There are no easy answers. Drug development requires capital, risk, reward, and accountability. Safety cannot be hand-waved. Black-market biohacking is not a public-health strategy. Doctor-guided use matters. Long-term effects matter. Muscle, bone, mental health, fertility, aging, and behavior all require evidence, not enthusiasm.
But the direction is clear.
If health optimization becomes technically possible and economically cheap, access becomes a civilization-level test.
Do we treat vitality as a luxury product?
Or as infrastructure?
Technology should enlarge human action
The deeper question is not whether a drug helps someone lose weight.
The deeper question is whether technology enlarges or replaces human conscious action.
This is where my own frame matters. I do not believe technology should make human beings passive. I do not believe abundance should become sedation. I do not believe “optimization” should mean outsourcing life to protocols, drugs, algorithms, and subscriptions.
Technological anthropocentrism means the opposite.
Technology should increase the range of meaningful human action. It should restore agency where biology, environment, poverty, addiction, fatigue, or bad systems have narrowed it. It should not turn the person into a managed object. It should help the person become more capable of truth, curiosity, beauty, responsibility, and love.
HOTs can go either way.
They can become another consumer-status technology: thinness, performance, vanity, control, and quiet desperation with better branding.
Or they can become part of a humane abundance stack: fewer people trapped by metabolic illness, more older adults with strength and mobility, less shame around appetite, less suffering from obesity-linked disease, more capacity to move, work, play, learn, care, and build.
But even perfect metabolic health would not give us what we most hunger for. It would not give us love. It would not give us great connection. It would not give us inspiration, magic, devotion, silence, or the felt meaning of being alive. That is the paradox: the more the body is supported by technology, the more clearly we see that the deepest forms of health are relational and spiritual.
This is where the conversation must become more human than biohacking. Health optimization can give us energy for life. It cannot decide what life is for.
The difference will not be made by the molecule alone.
It will be made by culture.
The body joins the abundance curve
RethinkX’s health report is easy to misunderstand because it sounds too optimistic. But that is often true at the beginning of real disruptions. Optimism looks naive when the old system is still visible. Pessimism looks intelligent because it can point to everything that has not changed yet.
But the old system is not proof of permanence.
For thousands of years, the human body lived inside scarcity: scarce calories, scarce medicine, scarce protein, scarce safety, scarce recovery, scarce knowledge. Modern abundance solved some problems and created others. Cheap calories, sedentary work, addictive products, stress, and industrial food overwhelmed bodies evolved for a different world.

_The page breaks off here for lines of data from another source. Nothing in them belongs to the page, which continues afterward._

Definition is_boot (h : Z) (e : hsm_op * outcome Z) : bool :=
  match e with (DoNextJump h' as op, o) => (h' =? h) && succeeded op o | _ => false end.

Definition is_exit (h : Z) (e : hsm_op * outcome Z) : bool :=
  match e with (DoExit h' as op, o) => (h' =? h) && succeeded op o | _ => false end.

Definition count (f : hsm_op * outcome Z → bool) (l : list (hsm_op * outcome Z)) : Z :=
  Z.of_nat (length (filter f l)).

Definition pending (v : option Z) : Z := if bool_decide (v = Some SBI_HSM_STATE_START_PENDING) then 1 else 0.
Definition stopped (v : option Z) : Z := if bool_decide (v = Some SBI_HSM_STATE_STOPPED) then 1 else 0.

Lemma count_cons f e l : count f (e :: l) = (if f e then 1 else 0) + count f l.
Proof. unfold count. rewrite filter_cons. destruct (decide (f e)) as [H|H]; cbn -[Z.of_nat];
  destruct (f e); cbn in H |- *; try done; lia. Qed.

Lemma exec_account op m h :
  m_hsm_dev m = None ->
  let '(o, m') := hsm_exec op m in
  m_hsm_dev m' = None /\
  (if is_start h (op, o) then 1 else 0) + pending (hsm_state m h)
    = (if is_boot h (op, o) then 1 else 0) + pending (hsm_state m' h) /\
  (if is_exit h (op, o) then 1 else 0) + stopped (hsm_state m h)
    = (if is_start h (op, o) then 1 else 0) + stopped (hsm_state m' h).
Proof.
  intros Hd. pose proof (hsm_exec_does op m) as H. unfold does in H.
  destruct (hsm_exec op m) as [o m']. destruct H as [[[K D] F]|[H F]]; specialize (F Hd).
  - split; [congruence|]. rewrite K. destruct op; cbn [is_start is_boot is_exit]; rewrite ?F, ?andb_false_r; lia.
  - unfold took_effect in H. destruct (op_move op) as [[[h' a] b]|] eqn:E; [|done].
    destruct H as (Ha & D & Hs). split; [congruence|]. rewrite Hs.
    destruct op; cbn in E; try discriminate E; injection E as -> <- <-; cbn [is_start is_boot is_exit];
      rewrite ?F, ?andb_true_r, ?(Z.eqb_sym h'); (destruct (Z.eqb_spec h h') as [->|]; [rewrite Ha|lia]); done.
Qed.

(** [C5] Start requests are neither lost nor doubled: with harts started by IPI
    (no hart-state device), in every interleaving of the steps of all harts, the
    start requests for a hart that were answered with success are exactly its
    boots, plus the one still pending; and between two accepted requests the
    hart has stopped once. *)
Theorem hsm_start_exactly_once (ops : list hsm_op) (m : machine) (h : Z) :
  m_hsm_dev m = None ->
  let '(l, m') := hsm_run ops m in
  count (is_start h) l + pending (hsm_state m h) = count (is_boot h) l + pending (hsm_state m' h) /\
  count (is_exit h) l + stopped (hsm_state m h) = count (is_start h) l + stopped (hsm_state m' h).
Proof.
  revert m. induction ops as [|op ops IH]; intros m Hd; cbn; [unfold count; cbn; lia|].
  pose proof (exec_account op m h Hd) as H. destruct (hsm_exec op m) as [o m1].
  destruct H as (Hd1 & Hs & Hb). specialize (IH m1 Hd1). destruct (hsm_run ops m1) as [l m2].
  rewrite !count_cons. lia.
Qed.

(** ** The interruptible harts *)

Lemma get_state_run m h :
  0 <= h < 128 ->
  hsm_hart_get_state h m = (Ret (default SBI_EINVAL (hsm_state m h)), m).
Proof.
  intros Hh. unfold hsm_hart_get_state, bind, scratch_ptr, hsm_state.
  change SBI_HARTMASK_MAX_BITS with 128.
  destruct (Z.leb_spec 0 h), (Z.ltb_spec h 128); try lia. cbn.
  destruct (hart m h) as [d|] eqn:E; [|done]. cbn.
  apply (on_hart_read _ _ _ d); [done|]. by destruct d.
Qed.

(** Hart [h] of [m] is one the others may interrupt. *)
Definition can_interrupt (m : machine) (h : Z) : bool :=
  interruptible (default SBI_EINVAL (hsm_state m h)).

Lemma land_bit_truthy x n : 0 <= n < 64 -> truthy (Z.land x (shl64 1 n)) = Z.testbit x n.
Proof.
  intros Hn. rewrite shl64_1 by done. destruct (Z.testbit x n) eqn:E.
  - apply truthy_true. intros H. assert (Z.testbit (Z.land x (2 ^ n)) n = true) as H'.
    { rewrite Z.land_spec, E, Z.pow2_bits_true by lia. done. }
    rewrite H, Z.bits_0 in H'. discriminate.
  - apply truthy_false. apply testbit_zero_ext. intros i Hi.
    rewrite Z.land_spec, Z.bits_0, Z.pow2_bits_eqb by lia.
    destruct (Z.eqb_spec n i) as [->|]; [by rewrite E|apply andb_false_r].
Qed.

Lemma interruptible_loop_run m hbase dmask l out :
  Forall (λ i, 0 <= i < 128 /\ 0 <= i - hbase < 64) l ->
  exists out', interruptible_loop hbase dmask l out m = (Ret out', m) /\
    forall j, 0 <= j -> Z.testbit out' j =
      Z.testbit out j || bool_decide (hbase + j ∈ l) && Z.testbit dmask j && can_interrupt m (hbase + j).
Proof.
  revert out. induction l as [|i l IH]; intros out Hl; cbn [interruptible_loop].
  - exists out. split; [done|]. intros j Hj. rewrite bool_decide_false by set_solver. by rewrite orb_false_r.
  - inversion Hl as [|? ? [Hi Hb] Hl']; subst. rewrite land_bit_truthy by done.
    assert (Hu : u32 i = i) by (apply Z.mod_small; lia).
    assert (Hcons : forall j, bool_decide (hbase + j ∈ i :: l) =
      (j =? i - hbase) || bool_decide (hbase + j ∈ l)).
    { intros j. apply eq_true_iff_eq. rewrite orb_true_iff, !bool_decide_eq_true, Z.eqb_eq.
      rewrite elem_of_cons. split; intros [?|?]; auto; left; lia. }
    destruct (Z.testbit dmask (i - hbase)) eqn:Ed.
    + rewrite (bind_Ret _ _ _ _ _ (get_state_run m (u32 i) ltac:(lia))). rewrite Hu.
      fold (can_interrupt m i). destruct (IH (if can_interrupt m i then Z.lor out (shl64 1 (i - hbase)) else out) Hl')
        as (out' & E & H). exists out'. split; [done|]. intros j Hj. rewrite H, Hcons by done.
      destruct (Z.eqb_spec j (i - hbase)) as [->|Hne].
      * replace (hbase + (i - hbase)) with i by lia. rewrite Ed.
        destruct (can_interrupt m i); cbn; rewrite ?andb_false_r, ?orb_false_r; [|done].
        rewrite Z.lor_spec, shl64_1, Z.pow2_bits_true by lia. rewrite !orb_true_r. done.
      * cbn. destruct (can_interrupt m i); [|done].
        rewrite Z.lor_spec, shl64_1, Z.pow2_bits_false by lia. by rewrite orb_false_r.
    + destruct (IH out Hl') as (out' & E & H). exists out'. split; [done|].
      intros j Hj. rewrite H, Hcons by done.
      destruct (Z.eqb_spec j (i - hbase)) as [->|Hne]; [|done].
      rewrite Ed, !andb_false_r. done.
Qed.

(** The harts of the machine, as far as the IPI paths rely on them. *)
Definition dom_harts (m : machine) (p : nat) : gset Z :=
  match domains (m_domains m) !! p with Some d => hartmask_set (assigned_harts d) | None => ∅ end.

Definition last_hart (m : machine) : Z := last_hartid_having_scratch (m_scratch m).

Record domain_ready (m : machine) (p : nat) : Prop := {
  dr_domain : exists d, domains (m_domains m) !! p = Some d /\ hartmask_wf (assigned_harts d);
  dr_last : 0 <= last_hart m < 128;
}.

Lemma interruptible_mask_run m p hbase :
  domain_ready m p -> 0 <= hbase ->
  exists rc out, sbi_hsm_hart_interruptible_mask (Some p) hbase m = (Ret (rc, out), m) /\
    (rc = if last_hart m <? hbase then SBI_EINVAL else 0) /\ is_u64 out /\
    forall j, 0 <= j -> Z.testbit out j = true <->
      j < 64 /\ hbase + j <= last_hart m /\ hbase + j ∈ dom_harts m p /\ can_interrupt m (hbase + j) = true.
Proof.
  intros [(d & Hd & Hw) Hl] Hb. unfold last_hart in *.
  unfold sbi_hsm_hart_interruptible_mask. rewrite bind_gets.
  set (last := last_hartid_having_scratch (m_scratch m)) in *. cbv zeta.
  assert (Hu : u32 (last + 1) = last + 1) by (apply Z.mod_small; lia). rewrite Hu.
  destruct (Z.ltb_spec last hbase).
  - destruct (Z.leb_spec (last + 1) hbase); [|lia]. exists SBI_EINVAL, 0.
    split; [done|]. split; [done|]. split; [unfold is_u64; lia|]. intros j Hj. rewrite Z.bits_0. split; [done|lia].
  - destruct (Z.leb_spec (last + 1) hbase); [lia|].
    destruct (get_assigned_hartmask_spec (m_domains m) p d hbase Hd Hw ltac:(lia)) as (r & Er & Hr & Hbits).
    assert (Ed : on_domains (sbi_domain_get_assigned_hartmask (Some p) hbase) m = (Ret r, m)).
    { unfold on_domains, zoom. rewrite Er. f_equal. by destruct m. }
    rewrite (bind_Ret _ _ _ _ _ Ed).
    set (hend := if 64 <? last + 1 - hbase then hbase + 64 else last + 1).
    assert (Hend : hend = Z.min (hbase + 64) (last + 1))
      by (unfold hend; destruct (Z.ltb_spec 64 (last + 1 - hbase)); lia).
    clearbody hend. subst hend.
    destruct (interruptible_loop_run m hbase r
      (seqZ hbase (Z.min (hbase + 64) (last + 1) - hbase)) 0) as (out & Eo & Ho).
    { apply Forall_forall. intros i Hi. apply list_elem_of_In, elem_of_seqZ in Hi. lia. }
    rewrite (bind_Ret _ _ _ _ _ Eo).
    assert (Hspec : forall j, 0 <= j -> Z.testbit out j = true <->
      j < 64 /\ hbase + j <= last /\ hbase + j ∈ dom_harts m p /\ can_interrupt m (hbase + j) = true).
    { intros j Hj. rewrite Ho, Z.bits_0 by done. cbn [orb]. unfold dom_harts. rewrite Hd.
      rewrite !andb_true_iff, bool_decide_eq_true, elem_of_seqZ. split.
      - intros [[Hin Ht] Hc]. rewrite Hbits in Ht by lia. apply bool_decide_eq_true in Ht. repeat split; try done; lia.
      - intros (H1 & H2 & H3 & H4). rewrite Hbits by lia. rewrite bool_decide_eq_true. repeat split; try done; lia. }
    exists 0, out. split; [done|]. split; [done|]. split; [|done].
    split.
    + apply Z.bits_iff_nonneg_ex. exists 64. intros j Hj.
      destruct (Z.testbit out j) eqn:E; [|done]. apply Hspec in E; lia.
    + destruct (Z.lt_ge_cases out (2 ^ 64)) as [|Hge]; [done|].
      assert (Hp : 0 < out) by lia.
      assert (64 <= Z.log2 out) by (apply Z.log2_le_pow2; lia).
      pose proof (Z.bit_log2 out Hp) as Hbl. apply Hspec in Hbl; lia.
Qed.

(** ** What a start request does *)

(** The conditions under which domain [p] may start hart [h], in state [d]. *)
Definition may_start (m : machine) (p : nat) (h saddr smode : Z) (d : hart_data) : Prop :=
  (smode = PRV_S \/ smode = PRV_U) /\ h ∈ dom_harts m p /\
  sbi_domain_check_addr (m_domains m) (Some p) saddr smode SBI_DOMAIN_EXECUTE = true /\
  hd_hsm_state d = SBI_HSM_STATE_STOPPED.

Lemma hd_set_state_same d : hd_set_hsm_state (hd_hsm_state d) d = d.
Proof. by destruct d. Qed.

Lemma init_count_run m h d :
  0 <= h < 128 -> hart m h = Some d -> exists c, sbi_init_count h m = (Ret c, m).
Proof.
  intros Hh H. unfold sbi_init_count, bind, gets, scratch_ptr. case_if; [by eexists|].
  change SBI_HARTMASK_MAX_BITS with 128.
  destruct (Z.leb_spec 0 h), (Z.ltb_spec h 128); try lia. cbn. rewrite H. by eexists.
Qed.

Lemma assigned_dom_harts m p h :
  domain_ready m p -> 0 <= h ->
  sbi_domain_is_assigned_hart (m_domains m) (Some p) h = bool_decide (h ∈ dom_harts m p).
Proof.
  intros [(d & Hd & _) _] Hh. rewrite (is_assigned_spec _ _ _ _ Hd Hh). unfold dom_harts. by rewrite Hd.
Qed.

(** After the compare-and-exchange succeeded: the rest of the start request. *)
Definition start_tail (cur h saddr smode priv : Z) : M machine Z :=
  (init_count <- sbi_init_count h ;;
   on_hart h (modify (hd_set_next priv saddr smode)) ;;;
   hotplug <- gets hsm_device_has_hart_hotplug ;;
   secondary <- gets hsm_device_has_hart_secondary_boot ;;
   if hotplug || (secondary && negb (truthy init_count)) then
     warmboot_addr <- on_hart cur (gets hd_warmboot_addr) ;;
     hsm_device_hart_start h warmboot_addr
   else
     sbi_ipi_raw_send h ;;;
     ret 0)%sbi.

Now the correction may be arriving through the same logic that drives RethinkX’s broader work: cost curves, convergence, biology, AI-accelerated discovery, manufacturing, and system effects.
The body is joining the abundance curve.
That does not make us less responsible.
It makes responsibility more interesting.
Because when vitality becomes more available, we have fewer excuses for living half-awake.
Health is becoming infrastructure.
The question is whether we will use it to become more human — or merely more optimized.
Sources: RethinkX, Rethinking Health: The Health Optimizer Therapy Disruption (2026); RethinkX Health hub; RethinkX, “The HOT Disruption”; RethinkX, “The HOT Disruption: Summary”; RethinkX, “Choices”; RethinkX, “Not Your Mother’s Diet Pill.” This essay is not medical advice; HOTs and GLP-1s should be considered only under qualified medical guidance.